Data for the task:
------------

(* ===== verification/GetoptProofs.v ===== *)
(** * GetoptProofs: the argument vector under the parser of src/src/getopt.c

    The invariant of the parser between calls: the arguments before [optind] are
    those of the original vector, with the options and the non-options skipped so
    far each in their original order; the state variables delimit the blocks.
    From it follow the safety of every call (no access outside the vector, no
    division by zero in [permute_args], enough rounds), the stable partition a
    finished parse leaves, and the termination of the caller's loop. *)

From S2P Require Import Prelude CString Getopt GetoptPermute.
From Stdlib Require Import Ascii.

Module Export GetoptProofs.
Local Open Scope Z_scope.

(** [l] consists of the elements of [xs] and [ys], each in order. *)
Inductive shuffle {A} : list A -> list A -> list A -> Prop :=
  | sh_nil : shuffle [] [] []
  | sh_left xs ys l x : shuffle xs ys l -> shuffle (xs ++ [x]) ys (l ++ [x])
  | sh_right xs ys l y : shuffle xs ys l -> shuffle xs (ys ++ [y]) (l ++ [y]).

Lemma shuffle_length {A} (xs ys l : list A) : shuffle xs ys l -> length l = (length xs + length ys)%nat.
Proof. induction 1; rewrite ?length_app; cbn; lia. Qed.
Lemma shuffle_left {A} (xs : list A) : shuffle xs [] xs.
Proof. induction xs using rev_ind; by constructor. Qed.
Lemma shuffle_Permutation {A} (xs ys l : list A) : shuffle xs ys l -> Permutation l (xs ++ ys).
Proof.
  induction 1 as [|xs ys l x _ IH|xs ys l y _ IH]; [done| |].
  - rewrite IH. rewrite <- !app_assoc. f_equiv. cbn. symmetry. apply Permutation_cons_append.
  - by rewrite IH, app_assoc.
Qed.

Lemma eqc_spec_true a b : eqc a b = true -> a = b.
Proof. by destruct (eqc_spec a b). Qed.

Definition starts_dash (a : arg) : Prop := exists c t, arg_text a = "-"%char :: c :: t /\ c <> NUL.

(** ** Options that are found *)

(** What a call changes besides the arguments it takes. *)
Definition same_vector (s s' : state) : Prop :=
  nargv s' = nargv s /\ nonopt_start s' = nonopt_start s /\ nonopt_end s' = nonopt_end s /\
  posixly_correct s' = posixly_correct s.

Lemma find_long_range ls cur len short_too : forall i m,
  (m = -1 \/ 0 <= m < i) -> 0 <= i -> forall r, find_long ls cur len short_too i m = Match r ->
  r = -1 \/ 0 <= r < i + Z.of_nat (length ls).
Proof.
  induction ls as [|o ls IH]; intros i m Hm Hi r H; cbn [find_long length] in *.
  { simplify_eq. lia. }
  repeat split_if_in H; simplify_eq; try (apply IH in H; lia); lia.
Qed.

Lemma argv_at_in s i : 0 <= i <= nargc s -> exists a, argv_at s i = Some a /\ (a <> None -> i < nargc s).
Proof.
  intros Hi. unfold argv_at. destruct (Z.leb_spec 0 i); [|lia]. destruct (Z.ltb_spec i (nargc s)); cbn.
  - eexists. split; [done|]. done.
  - rewrite (proj2 (Z.eqb_eq _ _)) by lia. by exists None.
Qed.

(** No option returns -1, the value that ends a parse. *)
Definition plain_vals (ls : list long_option) : Prop := Forall (fun o => val o <> -1) ls.

Lemma BADARG_ne o : BADARG o <> -1.
Proof. unfold BADARG. by destruct (eqc _ _). Qed.

Lemma parse_long_run options ls want_idx short_too s : 0 <= optind s < nargc s -> plain_vals ls ->
  exists r s', parse_long_options options ls want_idx short_too s = Some (r, s') /\ same_vector s s' /\ place s' = place s /\
    ((optind s' = optind s /\ short_too = true /\ r = -1) \/
     (r <> -1 /\ (optind s' = optind s + 1 \/ (optind s' = optind s + 2 /\ optind s + 2 <= nargc s)))).
Proof.
  intros Hi Hvals. unfold parse_long_options. pose proof (BADARG_ne options) as Hbad. set (cur := place_text (place s)).
  set (eqp := (fun i => drop (S i) cur) <$> strchr cur "="%char). set (len := match strchr cur "="%char with Some i => i | None => length cur end).
  destruct (find_long ls cur len short_too 0 (-1)) as [|i] eqn:Ef.
  { eexists _, _. split; [done|]. split_and!; [done|done|]. right. split; [done|by left]. }
  destruct (Z.eqb_spec i (-1)) as [->|Hne]; cbn [negb].
  { destruct short_too; eexists _, _; (split; [done|]); split_and!; try done; [left|right; split; [done|by left]].
    cbn. split_and!; [lia|done|done]. }
  destruct (find_long_range ls cur len short_too 0 (-1) ltac:(by left) ltac:(lia) i Ef) as [?|Hr]; [done|].
  destruct (lookup_lt_is_Some_2 ls (Z.to_nat i)) as [o Eo]; [lia|]. assert (val o <> -1) as Hval by (by eapply Forall_lookup_1 in Hvals). rewrite Eo. cbn [mbind option_bind].
  destruct (bool_decide (has_arg o = no_argument) && bool_decide (eqp <> None)).
  { eexists _, _. split; [done|]. split_and!; [done|done|]. right. split; [done|by left]. }
  destruct (argv_at_in (set_optind (optind s + 1) s) (optind (set_optind (optind s + 1) s))) as (na & Ena & Hna); [cbn; unfold nargc in *; cbn; lia|].
  assert (forall t, exists r s', (if bool_decide (has_arg o = required_argument) && bool_decide (optarg t = None) then
      Some (BADARG options, set_optind (optind t - 1) (set_optopt (optopt_of o) t))
    else Some (found_long o i want_idx t)) = Some (r, s') /\ same_vector t s' /\ place s' = place t /\ r <> -1 /\
      ((optind s' = optind t - 1 /\ has_arg o = required_argument /\ optarg t = None) \/
       (optind s' = optind t /\ (has_arg o = required_argument -> optarg t <> None)))) as Hlast.
  { intros t. destruct (bool_decide _ && bool_decide _) eqn:E.
    - bool_prop. apply bool_decide_eq_true in H, H0. eexists _, _. split; [done|]. split_and!; try done. by left.
    - eexists _, _. split; [apply f_equal, surjective_pairing|]. unfold found_long. destruct want_idx, (flag o); cbn; split_and!; try done;
        right; (split; [done|]); intros Hr1 Hr2; by rewrite Hr1, Hr2 in E. }
  destruct (has_arg o) eqn:Ea, eqp as [eq|]; cbn [mbind option_bind]; rewrite ?Ena; cbn [mbind option_bind];
    match goal with |- context [optarg ?t] => destruct (Hlast t) as (r & s' & -> & V & P & R & I) end;
    exists r, s'; (split; [done|]); (split; [exact V|]); (split; [exact P|]); cbn in I;
    destruct I as [(I & I1 & I2)|(I & I1)]; try done; rewrite ?I; try (right; split; [exact R|]; left; lia).
  right. split; [exact R|]. right. split; [lia|]. assert (na <> None) as Hn by (intros ->; by apply I1). apply Hna in Hn. unfold nargc in *. cbn in Hn. lia.
Qed.

Section Calls.
Context (argv0 : list arg) (options : cstr) (flags : Z).

(** The test of the source for an argument that is not an option. *)
Definition nonoption (a : arg) : bool :=
  negb (eqc (deref (At a 0)) "-"%char) ||
  eqc (deref (advance (At a 0))) NUL && bool_decide (strchr options "-"%char = None).

(** Non-options are skipped. *)
Definition permuting : bool := (Z.land flags FLAG_ALLARGS =? 0) && negb (Z.land flags FLAG_PERMUTE =? 0).

(** The arguments taken as options, behind the name of the program: options, each with the arguments it takes (two
    for [-W name value]), and the operands that are returned in order. *)
Inductive taken : list arg -> Prop :=
  | tk_prog p : taken [p]
  | tk_option O a l : taken O -> nonoption a = false -> (length l <= 2)%nat -> taken (O ++ a :: l)
  | tk_inorder O a : taken O -> nonoption a = true -> Z.land flags FLAG_ALLARGS <> 0 -> taken (O ++ [a]).

(** Why a parse ends before [rest]: nothing is left, [--] was the last option, or [rest] starts with an operand that is
    not skipped. *)
Definition ending (O rest : list arg) : Prop :=
  rest = [] \/ (exists O' d, O = O' ++ [d] /\ arg_text d = ["-"; "-"]%char) \/
  (permuting = false /\ Z.land flags FLAG_ALLARGS = 0 /\ exists a rest', rest = a :: rest' /\ nonoption a = true).

(** The blocks: options, skipped non-options, options found behind them, the rest. *)
Record blocks (s : state) (O1 N O2 rest : list arg) : Prop := {
  bl_nargv : nargv s = O1 ++ N ++ O2 ++ rest;
  bl_shuffle : exists pre, argv0 = pre ++ rest /\ shuffle (O1 ++ O2) N pre /\ optind s = Z.of_nat (length pre);
  bl_prog : O1 <> [];
  bl_taken : taken (O1 ++ O2);
  bl_nonopts : Forall (fun a => nonoption a = true) N;
  bl_inorder : permuting = false -> N = [];
  bl_marks : (nonopt_start s = -1 /\ nonopt_end s = -1 /\ N = [] /\ O2 = []) \/
             (nonopt_start s = Z.of_nat (length O1) /\ N <> [] /\
               ((nonopt_end s = -1 /\ O2 = []) \/ nonopt_end s = Z.of_nat (length (O1 ++ N))))
}.

(** [place] is exhausted or points into the argument at [optind]. *)
Definition place_ok (s : state) (rest : list arg) : Prop :=
  deref (place s) = NUL \/
  exists a off rest', rest = a :: rest' /\ place s = At a off /\ (1 <= off)%nat /\ starts_dash a /\
    (nonopt_start s = -1 \/ nonopt_end s <> -1).

Definition marked (s : state) (O2 rest : list arg) : Prop :=
  nonopt_end s <> -1 -> O2 <> [] \/ exists a rest', rest = a :: rest' /\ starts_dash a.

Definition inv (s : state) : Prop := exists O1 N O2 rest,
  blocks s O1 N O2 rest /\ place_ok s rest /\ marked s O2 rest.

(** A finished parse: the options in front, then the non-options, then the rest. *)
Definition finished (s : state) : Prop := exists O N rest pre,
  nargv s = O ++ N ++ rest /\ optind s = Z.of_nat (length O) /\
  argv0 = pre ++ rest /\ shuffle O N pre /\ Forall (fun a => nonoption a = true) N /\
  taken O /\ (permuting = false -> N = []) /\ ending O rest /\
  nonopt_start s = -1 /\ nonopt_end s = -1 /\ deref (place s) = NUL.

Lemma blocks_optind s O1 N O2 rest : blocks s O1 N O2 rest ->
  optind s = Z.of_nat (length (O1 ++ N ++ O2)) /\ nargc s = Z.of_nat (length (O1 ++ N ++ O2) + length rest).
Proof.
  intros [Hv (pre & _ & Hs & Hi) _ _ _ _ _]. apply shuffle_length in Hs. unfold nargc. rewrite Hv, Hi, Hs, !length_app. lia.
Qed.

------------

Task statement:
All lines above from the one with "taken (O ++ a :: l)" to the one with "(** The blocks: options, skipped", inclusive, should be copied exactly, and no other lines.

Answer below:
  | tk_option O a l : taken O -> nonoption a = false -> (length l <= 2)%nat -> taken (O ++ a :: l)
  | tk_inorder O a : taken O -> nonoption a = true -> Z.land flags FLAG_ALLARGS <> 0 -> taken (O ++ [a]).

(** Why a parse ends before [rest]: nothing is left, [--] was the last option, or [rest] starts with an operand that is
    not skipped. *)
Definition ending (O rest : list arg) : Prop :=
  rest = [] \/ (exists O' d, O = O' ++ [d] /\ arg_text d = ["-"; "-"]%char) \/
  (permuting = false /\ Z.land flags FLAG_ALLARGS = 0 /\ exists a rest', rest = a :: rest' /\ nonoption a = true).

(** The blocks: options, skipped non-options, options found behind them, the rest. *)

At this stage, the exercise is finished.